A canon ending is just an ending that is the one that is chosen to continue the narrative. Not that any of the current routes aren't capable of being declared canon, just that generally there isn't a declared ending when they are all so radically different. To put it another way, if in the Knights of the Old Republic game back in 2003 the Dark Side ending was declared the canon ending, it means that the following games and universe would treat it as such. That would obviously not be a "happy" ending, but just the ending.
So if they remade SS to be the canon ending and had Edelgard play the villain and have her die at the end, I would not consider that a happy ending, but it would be the canon one. Currently, the AM feels the closest to a canon ending because not all the other house leaders are killed.
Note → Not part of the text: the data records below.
(** The round trip of a packable dictionary of single precision: the
    dictionary comes back, and every warning is one of a cast. *)
Lemma roundtrip_result (C : Z) (sh : Z * Z * Z) (split : bool)
    (hi : option tensor) (bands : Dict.t tensor) (lo : option tensor) :
  packable C sh split hi bands lo = true ->
  forallb (fun e => single (snd e)) (assemble hi bands lo) = true ->
  exists w,
    roundtrip (assemble hi bands lo) split = (w, Ok (assemble hi bands lo))
    /\ Forall (eq cast_warning) w
    /\ (negb split && existsb (fun e => is_complex_dtype (snd e)) bands = false ->
        w = []).
Proof.
  intros Hp Hsingle.
  destruct (packable_facts _ _ _ _ _ _ Hp)
    as (HC & Hne & Hent & Hb & Hnd & Hres & Hty).
  pose proof (@assemble_nodup hi bands lo Hb Hnd) as Hnd'.
  unfold roundtrip. rewrite (bind_ok_nil _ (pack_result _ _ _ _ _ _ Hp)).
  cbv iota. cbv beta. simpl num_channels. simpl split_complex. simpl pyr_keys.
  unfold convert_tensor_to_pyr.
  pose proof (coeff_list_complex _ _ _ _ _ _ Hp) as Hcx.
  pose proof (fun ch e x Hch He Hx =>
                @in_coeff_list (assemble hi bands lo) split C ch e x Hch He Hx)
    as Hin.
  assert (Hprec : promote (coeff_list_of (assemble hi bands lo) split C) = Single).
  { apply promote_single. apply forallb_forall. intros x Hx.
    unfold coeff_list_of in Hx.
    apply in_flat_map in Hx. destruct Hx as (ch & _ & Hx).
    apply in_flat_map in Hx. destruct Hx as (e & He & Hx).
    rewrite forallb_forall in Hsingle.
    exact (@single_pieces split ch e x (Hsingle e He) Hx). }
  rewrite Hprec. clear Hprec.
  unfold coeff_list_of in *.
  set (d := assemble hi bands lo) in *.
  assert (Hs1 : forall e, In e d -> single (snd e) = true)
    by (intros e He; rewrite forallb_forall in Hsingle; exact (Hsingle e He)).
  assert (Hsizes : forall e, In e d -> size1 (snd e) = C)
    by (intros e He; apply Hent, He).
  assert (Hstart : (0, @Dict.empty tensor)
                   = (Z.of_nat (List.length (@nil plane)),
                      partial (Z.of_nat 0) [] d)) by reflexivity.
  assert (Hstart' : (0, @Dict.empty tensor)
                    = (Z.of_nat (List.length (@nil (plane * plane))),
                       partial (Z.of_nat 0) [] d)) by reflexivity.
  assert (Hend : partial (Z.of_nat (Z.to_nat C)) [] d = d).
  { replace (Z.of_nat (Z.to_nat C)) with C by lia.
    apply partial_all; assumption. }
  rewrite Hcx.
  destruct (negb split && existsb (fun e => is_complex_dtype (snd e)) bands)
    eqn:Eb.
  - (* the packed tensor is complex *)
    apply andb_true_iff in Eb. destruct Eb as [Es Eb].
    apply negb_true_iff in Es. subst split.
    assert (Hc : forall e, In e bands -> is_complex_dtype (snd e) = true).
    { destruct Hty as [Hc|[_ Hr]]; [exact Hc|].
      apply existsb_exists in Eb. destruct Eb as (e & He & Hce).
      rewrite (Hr e He) in Hce. discriminate Hce. }
    rewrite flat_map_rows, Hstart'.
    destruct (@unpack_passes (plane * plane) Cplx
                (fun ch e => flat_map as_complex (pieces false ch e))
                false d C sh (Forall (eq cast_warning))
                (@Forall_nil _ _)
                (fun a b Ha Hb' => proj2 (Forall_app _ a b) (conj Ha Hb'))
                Hnd' Hent
                (fun A rest ch e He Hch =>
                   @read_cplx A rest ch e
                     ltac:(rewrite (Hsizes e He); exact Hch)
                     (Hs1 e He)
                     (Hres e He)
                     (fun Hr => Hc e (in_assemble_band _ _ _ _ He Hr)))
                (Cplx (flat_map
                         (fun ch => flat_map
                                      (fun e => flat_map as_complex
                                                  (pieces false ch e)) d)
                         (range C)))
                (Z.to_nat C) 0%nat [] ltac:(lia) eq_refl) as (i & w & Hw & Hi).
    change (0 + Z.to_nat C)%nat with (Z.to_nat C) in Hi.
    rewrite Hend in Hi.
    exists (w ++ []). split; [|split].
    + unfold range. apply (bind_ok_ok _ Hi). reflexivity.
    + rewrite app_nil_r. exact Hw.
    + discriminate.
  - (* the packed tensor is real *)
    rewrite flat_map_rows, Hstart.
    assert (Hreal : forall ch e, In e d -> 0 <= ch < C ->
                      forallb (fun x => negb (is_complex_dtype x))
                              (pieces split ch e) = true).
    { intros ch e He Hch. apply forallb_forall. intros x Hx.
      apply negb_true_iff.
      exact (existsb_false_in _ _ _ Hcx (Hin ch e x Hch He Hx)). }
    assert (Hsplit : forall e, In e d -> is_residual (fst e) = false ->
                       split = true -> is_complex_dtype (snd e) = true).
    { intros e He Hr Hs. destruct Hty as [Hc|[Hs' _]]; [|congruence].
      apply Hc. eapply in_assemble_band; eassumption. }
    destruct (@unpack_passes plane Real
                (fun ch e => flat_map real_channels (pieces split ch e))
                split d C sh (fun w => w = [])
                eq_refl
                (fun a b Ha Hb' => eq_trans (f_equal (fun l => l ++ b) Ha) Hb')
                Hnd' Hent
                (fun A rest ch e He Hch =>
                   ex_intro _ [] (conj eq_refl
                     (@read_real split A rest ch e
                        ltac:(rewrite (Hsizes e He); exact Hch)
                        (Hs1 e He)
                        (Hreal ch e He Hch) (Hsplit e He))))
                (Real (flat_map
                         (fun ch => flat_map
                                      (fun e => flat_map real_channels
                                                  (pieces split ch e)) d)
                         (range C)))
                (Z.to_nat C) 0%nat [] ltac:(lia) eq_refl) as (i & w & Hw & Hi).
    change (0 + Z.to_nat C)%nat with (Z.to_nat C) in Hi.
    rewrite Hend in Hi. subst w.
    exists []. split; [|split].
    + unfold range. apply (bind_ok_ok _ Hi). reflexivity.
    + constructor.
    + reflexivity.
Qed.
Definition revertable (trs : list ITrackedSharedSegmentSequenceRevertable)
    : Revertable.t :=
  {| Revertable.target := 0%nat; Revertable.tracking := trs |}.

End LenientSequence.

(** ** The timer of the build tool ([timer.ts], with [logging.ts]) *)

From stdpp Require Import pretty.

Local Open Scope Z_scope.

(** A [number] that need not hold an integer, as a significand and an
    exponent: the value is [m * 2^e]. *)
Module JsFloat.

(** [a / b] for integers [a] and [0 < b]. *)
Definition div (a b : Z) : Z * Z :=
  let '(m, e) := JsNumber.round_q (Z.abs a) b in (Z.sgn a * m, e).

(** The integer [n] for which [n / 10^3] is nearest to the value that is
    not negative, the larger one of two. *)
Definition nearestThousandth (me : Z * Z) : Z :=
  let '(m, e) := me in
  if 0 <=? e then m * 2 ^ e * 1000
  else (2 * (m * 1000) + 2 ^ (- e)) / 2 ^ (- e + 1).

(** The digits of [n], which is below a thousand, filled up to three. *)
Definition digits3 (n : Z) : string :=
  let s := pretty n in
  match String.length s with
  | 1%nat => "00" +:+ s
  | 2%nat => "0" +:+ s
  | _ => s
  end.

(** The text of a count [n] of thousandths with the point in it. *)
Definition thousandths (n : Z) : string :=
  pretty (n / 1000) +:+ "." +:+ digits3 (n mod 1000).

(** [x.toFixed(3)], for a value below [10^21] in size: above, the text has
    an exponent. *)
Definition toFixed3 (me : Z * Z) : string :=
  let '(m, e) := me in
  if m <? 0 then "-" +:+ thousandths (nearestThousandth (- m, e))
  else thousandths (nearestThousandth (m, e)).

End JsFloat.

Module Logging.

(** The options of the build tool that the logging reads. *)
Record Options := {
  verbose : bool;
  logtime : bool;
}.

(** What the logging reads of a [Date]. *)
Record Date := {
  getHours : Z;
  getMinutes : Z;
  getSeconds : Z;
}.

Section WithChalk.

(** [chalk.default.yellow], of a library. *)
Variable yellow : string -> string.

Definition logVerbose (options : Options) (msg : string) (console : list string)
    : list string :=
  if verbose options then console ++ [msg] else console.

(** [if (s.length === 1) { s = '0' + s; }] *)
Definition pad (s : string) : string :=
  if (String.length s =? 1)%nat then "0" +:+ s else s.

Definition stamp (date : Date) : string :=
  let hours := pad (pretty (getHours date)) in
  let mins := pad (pretty (getMinutes date)) in
  let secs := pad (pretty (getSeconds date)) in
  "[" +:+ hours +:+ ":" +:+ mins +:+ ":" +:+ secs +:+ "] ".

Definition logStatus (options : Options) (date : Date) (msg : string)
    (console : list string) : list string :=
  if negb (logtime options) then console ++ [msg]
  else console ++ [yellow (stamp date) +:+ msg].

End WithChalk.
End Logging.

Module Timer.

Record t := {
  enabled : bool;
  lastTime : Z;
  totalTime : Z;
}.

(** [new Timer(enabled)], when the clock reads [now]. *)
Definition create (enabled : bool) (now : Z) : t :=
  {| enabled := enabled; lastTime := now; totalTime := 0 |}.

(** A message that is given and is not empty. *)
Definition truthy (msg : option string) : bool :=
  match msg with
  | Some s => negb (String.eqb s "")
  | None => false
  end.

Section WithChalk.
Variable yellow : string -> string.

(** One call of [time]: the message, if there is one, what the clock reads,
    and the date that [logStatus] would read. *)
Record Call := {
  msg : option string;
  currTime : Z;
  date : Logging.Date;
}.

(** [time(msg)]: the seconds it returns, the timer and the console
    afterwards. *)
Definition time (options : Logging.Options) (call : Call)
    (s : t * list string) : (Z * Z) * (t * list string) :=
  let '(timer, console) := s in
  let diffTime := (currTime call - lastTime timer)%js in
  let diffTimeInSeconds := JsFloat.div diffTime 1000 in
  let console :=
    if enabled timer && truthy (msg call) then
      let text := default "" (msg call) in
      if 100 <? diffTime then
        Logging.logStatus yellow options (date call)
          (text +:+ " - " +:+ JsFloat.toFixed3 diffTimeInSeconds +:+ "s") console
      else
        Logging.logStatus yellow options (date call)
          (text +:+ " - " +:+ pretty diffTime +:+ "ms") console
    else console in
  (diffTimeInSeconds,
   ({| enabled := enabled timer; lastTime := currTime call;
       totalTime := (totalTime timer + diffTime)%js |}, console)).

Definition getTotalTime (timer : t) : Z := totalTime timer.

(** Calls of [time], one after the other. *)
Definition times (options : Logging.Options) (calls : list Call)
    (s : t * list string) : t * list string :=
  foldl (fun s call => snd (time options call s)) s calls.

End WithChalk.
End Timer.

(** ** The Kafka orderer ([kafkaOrderer.ts])

    The producer, the sockets and the storage are services of other
    packages.  The model keeps what the orderer does to them: the messages
    it hands to the producer with their keys, the rooms it makes a socket
    join, and the state of the storage.  A call of a service is taken to
    succeed.  What the clocks and the name generator give is passed in. *)

(** The types of other packages that the orderer passes on as they are. *)
Class OrdererTypes := {
  IUser : Type;
  IClient : Type;
  Payload : Type;
  HighResTime : Type;
}.

(** [MessageType]: the two types the orderer writes, and the others. *)
Inductive MessageType :=
| ClientJoin
| ClientLeave
| OtherType (name : string).

Module ITrace.
Section WithTypes.
Context `{OrdererTypes}.

Record t := {
  action : string;
  service : string;
  timestamp : HighResTime;
}.

End WithTypes.
End ITrace.

Module IDocumentMessage.
Section WithTypes.
Context `{OrdererTypes}.

(** The contents of a message: those of a join ([IClientJoin]), those of a
    leave (the id of the client), or those of a caller. *)
Inductive Contents :=
| Join (clientId : string) (detail : IClient)
| Leave (clientId : string)
| Content (payload : Payload).

Record t := {
  clientSequenceNumber : Z;
  contents : Contents;
  referenceSequenceNumber : Z;
  traces : option (list ITrace.t);
  type : MessageType;
}.

End WithTypes.
End IDocumentMessage.

Module IRawOperationMessage.
Section WithTypes.
Context `{OrdererTypes}.

Record t := {
  clientId : option string;
  documentId : string;
  operation : IDocumentMessage.t;
  tenantId : string;
  timestamp : Z;
  type : string;
  user : IUser;
}.

End WithTypes.
End IRawOperationMessage.

(** What the orderer reads of a document: the id of the document of its
    parent, if it has one. *)
Module IDocument.
Record t := {
  parent : option string;
}.
End IDocument.

Module IDocumentDetails.
Record t := {
  existing : bool;
  value : IDocument.t;
}.
End IDocumentDetails.

(** What the orderer has done to the producer and to the sockets:
    [producer.send(message, key)] and [socket.join(room)]. *)
Module Services.
Record t := {
  sent : list (string * string);
  joined : list (nat * string);
}.
End Services.

(** What the clocks read at a call: [Date.now()] and [now()]. *)
Module Clock.
Section WithTypes.
Context `{OrdererTypes}.

Record t := {
  dateNow : Z;
  now : HighResTime;
}.

End WithTypes.
End Clock.

Module KafkaOrdererConnection.
Section WithTypes.
Context `{OrdererTypes}.

(** [core.RawOperationType] and [JSON.stringify]. *)
Variable RawOperationType : string.
Variable stringify : IRawOperationMessage.t -> string.

Record t := {
  existing : bool;
  tenantId : string;
  documentId : string;
  clientId : string;
  user : IUser;
  client : IClient;
  maxMessageSize : Z;
  parentBranch : option string;
}.

Definition startTrace (clock : Clock.t) : ITrace.t :=
  {| ITrace.action := "start"; ITrace.service := "alfred";
     ITrace.timestamp := Clock.now clock |}.

(** The operation of a message after the trace has been pushed to it, if
    it has traces. *)
Definition traced (clock : Clock.t) (operation : IDocumentMessage.t)
    : IDocumentMessage.t :=
  match IDocumentMessage.traces operation with
  | Some traces =>
      {| IDocumentMessage.clientSequenceNumber :=
           IDocumentMessage.clientSequenceNumber operation;
         IDocumentMessage.contents := IDocumentMessage.contents operation;
         IDocumentMessage.referenceSequenceNumber :=
           IDocumentMessage.referenceSequenceNumber operation;
         IDocumentMessage.traces := Some (traces ++ [startTrace clock]);
         IDocumentMessage.type := IDocumentMessage.type operation |}
  | None => operation
  end.
(** A full window turns requests down up to and including the instant
    [time_window] after its start; the first request strictly after that
    starts a new window at its own time, with a count of 1. *)
Theorem full_window_until_it_expires tier u t (store : gmap Z window) n ws :
  store !! u = Some (Window n ws) ->
  n >= max_requests tier ->
  (t - ws <= time_window tier -> allow tier u t store = (Rejected, store)) /\
  (t - ws > time_window tier ->
     allow tier u t store = (Granted, <[ u := Window 1 t ]> store)).
Proof.
  intros Hl Hn.
  pose proof (current_window_cases tier store u t) as Hc.
  rewrite Hl in Hc. simpl in Hc.
  pose proof (max_requests_bounds tier) as Hb.
  destruct (allow_cases tier store u t) as [Hrej Hadm].
  split; intros Ht.
  - rewrite decide_False in Hc by lia. apply Hrej. rewrite Hc. simpl. lia.
  - rewrite decide_True in Hc by lia. rewrite Hadm; rewrite Hc; simpl; [done | lia].
Qed.

Lemma serve_same_instant tier_of u t n :
  forall k, 0 <= k <= max_requests (tier_of u) ->
    serve tier_of (replicate n (u, t)) {[ u := Window k t ]}
    = {[ u := Window (Z.min (k + Z.of_nat n) (max_requests (tier_of u))) t ]}.
Proof.
  pose proof (time_window_positive (tier_of u)) as Hw.
  induction n as [|n IH]; intros k Hk; simpl.
  - f_equal. f_equal. lia.
  - pose proof (current_window_cases (tier_of u) {[ u := Window k t ]} u t) as Hc.
    rewrite lookup_singleton_eq in Hc. simpl in Hc.
    rewrite decide_False in Hc by lia.
    destruct (allow_cases (tier_of u) {[ u := Window k t ]} u t) as [Hrej Hadm].
    rewrite Hc in Hrej, Hadm. simpl in Hrej, Hadm.
    destruct (decide (k >= max_requests (tier_of u))) as [Hge|Hlt].
    + rewrite (Hrej Hge). simpl. rewrite IH by lia. f_equal. f_equal. lia.
    + rewrite Hadm by lia. simpl. rewrite insert_singleton_eq.
      rewrite IH by lia. f_equal. f_equal. lia.
Qed.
Another example I just thought of is XCOM2, in which you lose the first game. The canon path of the current XCOM universe is that the player did not win in XCOM1.
That's why I would have advocated for a more nuanced route that combined them all, because almost all of the routes could have been combined if the leaders had talked to each other, because in general, none of their goals are even opposing. All want to destroy Those Who Slither in the Dark, intentionally or otherwise, all want a better future for Fódlan, and the issue between them all in their past hurts and their inability to trust others.
Even with a canon path I don't think you need to imply that the morality espoused there is per se the correct one. You could even have options where Byleth openly disagrees with the chosen path, but for moral or ethical reasons can't join the other side either. If you keep Edelgard the villain, Byleth may just find it more egregious to work with TWSitD than Rhea and crew despite them also being flawed.